Reduced cough force as measured by peak expiratory flow was significantly associated with an increased risk of pneumonia in older hospitalized patients with OD.
口咽吞咽困难(OD)是一种可能危及生命的吞咽障碍疾病,可能会严重影响患者的预后和生活质量。本研究旨在调查老年住院OD患者的咳嗽力量(通过呼气峰值流速测量)与肺炎发病率之间的关联,并评估在4年随访期内峰值流速、吞咽困难严重程度与死亡率之间的关系。
在这项回顾性纵向队列研究中,采用吞咽功能的软性内镜检查(FEES)来评估OD。疑似OD的患者在开始FEES之前进行呼气峰值流速(PF)测量。通过电话调查收集关于肺炎发病率、发作次数和患者生存情况的随访数据。使用经年龄和性别等潜在混杂变量调整的Cox回归模型来探讨肺炎发病率、PF与吞咽困难严重程度之间的关系。

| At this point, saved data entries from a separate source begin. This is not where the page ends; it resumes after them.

Lemma complete_sequence_ok cfg evs l :
  mapM (λ t, Py.of_option (vocab cfg !! t) KeyError) (map token_of_event evs)
  = Ok l →
  complete_sequence cfg evs
  = Ok (mkTokSequence evs (map token_of_event evs) l false).
Proof.
  intros H. unfold complete_sequence. now rewrite (bind_ok _ _ _ H).
Qed.

(** The sequence of one track is its events between the two delimiters,
    and no other id of it is a delimiter id. *)
Lemma track_sequence_shape cfg td evs tes ts te :
  track_events_of cfg evs td = Ok tes →
  tes ≠ [] →
  Forall (λ e, type_ e ≠ "Track" ∧ is_Some (vocab cfg !! token_of_event e)) tes →
  vocab cfg !! "Track_Start" = Some ts →
  vocab cfg !! "Track_End" = Some te →
  vocab_injective (vocab cfg) →
  ∃ q a,
    (all_events ← _add_time_events cfg evs td;
     complete_sequence cfg all_events) = Ok q
    ∧ ids q = ts :: a ++ [te]
    ∧ (ts ∉ a) ∧ (te ∉ a)
    ∧ tokens q = "Track_Start" :: map token_of_event tes ++ ["Track_End"]
    ∧ ("Track_Start" ∉ map token_of_event tes)
    ∧ ("Track_End" ∉ map token_of_event tes)
    ∧ length (events q) = length (ids q)
    ∧ length (tokens q) = length (ids q)
    ∧ are_ids_encoded q = false.
Proof.
  intros Htr Hne Hall Hts Hte Hinj.
  destruct (last tes) as [e_last|] eqn:Hlast;
    [|apply last_None in Hlast; contradiction].
  destruct (mapM_lookup_ok (vocab cfg) (map token_of_event tes)) as (a & Ha & Ha2).
  { apply Forall_fmap. eapply Forall_impl; [exact Hall|]. now intros e [_ H]. }
  assert (Hnots : ∀ e, e ∈ tes → token_of_event e ≠ "Track_Start"
                                  ∧ token_of_event e ≠ "Track_End").
  { intros e He. rewrite Forall_forall in Hall. destruct (Hall e He) as [Hty _].
    split; [now apply token_not_track_start|now apply token_not_track_end]. }
  assert (Hx : ∀ x t, vocab cfg !! t = Some x →
               (∀ e, e ∈ tes → token_of_event e ≠ t) → x ∉ a).
  { intros x t Hxt Hdiff Hin.
    apply list_elem_of_lookup in Hin as [k Hk].
    destruct (Forall2_lookup_r _ _ _ _ _ Ha2 Hk) as (tok & Htok & Hv).
    rewrite list_lookup_fmap in Htok.
    destruct (tes !! k) as [e|] eqn:He; [|discriminate].
    cbn in Htok. injection Htok as <-.
    apply (Hdiff e); [now apply list_elem_of_lookup_2 in He|].
    now apply (Hinj _ _ x). }
  exists (mkTokSequence
            (mkEvent "Track" (VStr "Start") 0 0 :: tes
               ++ [mkEvent "Track" (VStr "End") (time e_last + 1) 0])
            ("Track_Start" :: map token_of_event tes ++ ["Track_End"])
            (ts :: a ++ [te]) false), a.
  split_and!; try reflexivity.
  - change ("Track_Start" :: map token_of_event tes ++ ["Track_End"])
      with (token_of_event (mkEvent "Track" (VStr "Start") 0 0)
              :: map token_of_event tes
              ++ map token_of_event
                   [mkEvent "Track" (VStr "End") (time e_last + 1) 0]).
    rewrite <- map_app, <- (map_cons token_of_event).
    unfold _add_time_events.
    rewrite (bind_ok _ _ _ Htr). rewrite Hlast.
    cbn [Py.of_option]. rewrite (bind_ok _ _ _ eq_refl).
    apply complete_sequence_ok.
    cbn [map]. rewrite map_app. cbn [map].
    apply mapM_cons_ok;
      [exact (f_equal (λ o, Py.of_option o KeyError) Hts)|].
    apply mapM_app_ok; [exact Ha|].
    apply (mapM_cons_ok _ _ [] _ []);
      [exact (f_equal (λ o, Py.of_option o KeyError) Hte)|reflexivity].
  - apply (Hx ts "Track_Start" Hts). intros e He. apply (Hnots e He).
  - apply (Hx te "Track_End" Hte). intros e He. apply (Hnots e He).
  - intros Hin. apply list_elem_of_fmap in Hin as (e & He1 & He2).
    destruct (Hnots e He2) as [H _]. now apply H.
  - intros Hin. apply list_elem_of_fmap in Hin as (e & He1 & He2).
    destruct (Hnots e He2) as [_ H]. now apply H.
  - cbn. rewrite !length_app. cbn.
    apply Forall2_length in Ha2. rewrite length_map in Ha2. lia.
  - cbn. rewrite !length_app, length_map. cbn.
    apply Forall2_length in Ha2. rewrite length_map in Ha2. lia.
Qed.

98例患者(平均年龄80.4±8.2岁,67%为男性)中,呼气峰值流速的中位数为220L/分钟(四分位间距150 - 300)。出院后,38%的患者发生肺炎,其中11%发生一次,27%发生多次。40%的患者吞咽困难严重程度为轻度,40%为中度,20%为重度。在平均1334天(3.7年)的随访期内,死亡率为64%。与PF较高的患者相比,PF较低的患者发生肺炎的风险显著更高(p = 0.030)。Cox模型显示,与轻度或中度吞咽困难的患者相比,重度吞咽困难的患者生存率显著更低。
在老年住院OD患者中,通过呼气峰值流速测量的咳嗽力量降低与肺炎风险增加显著相关。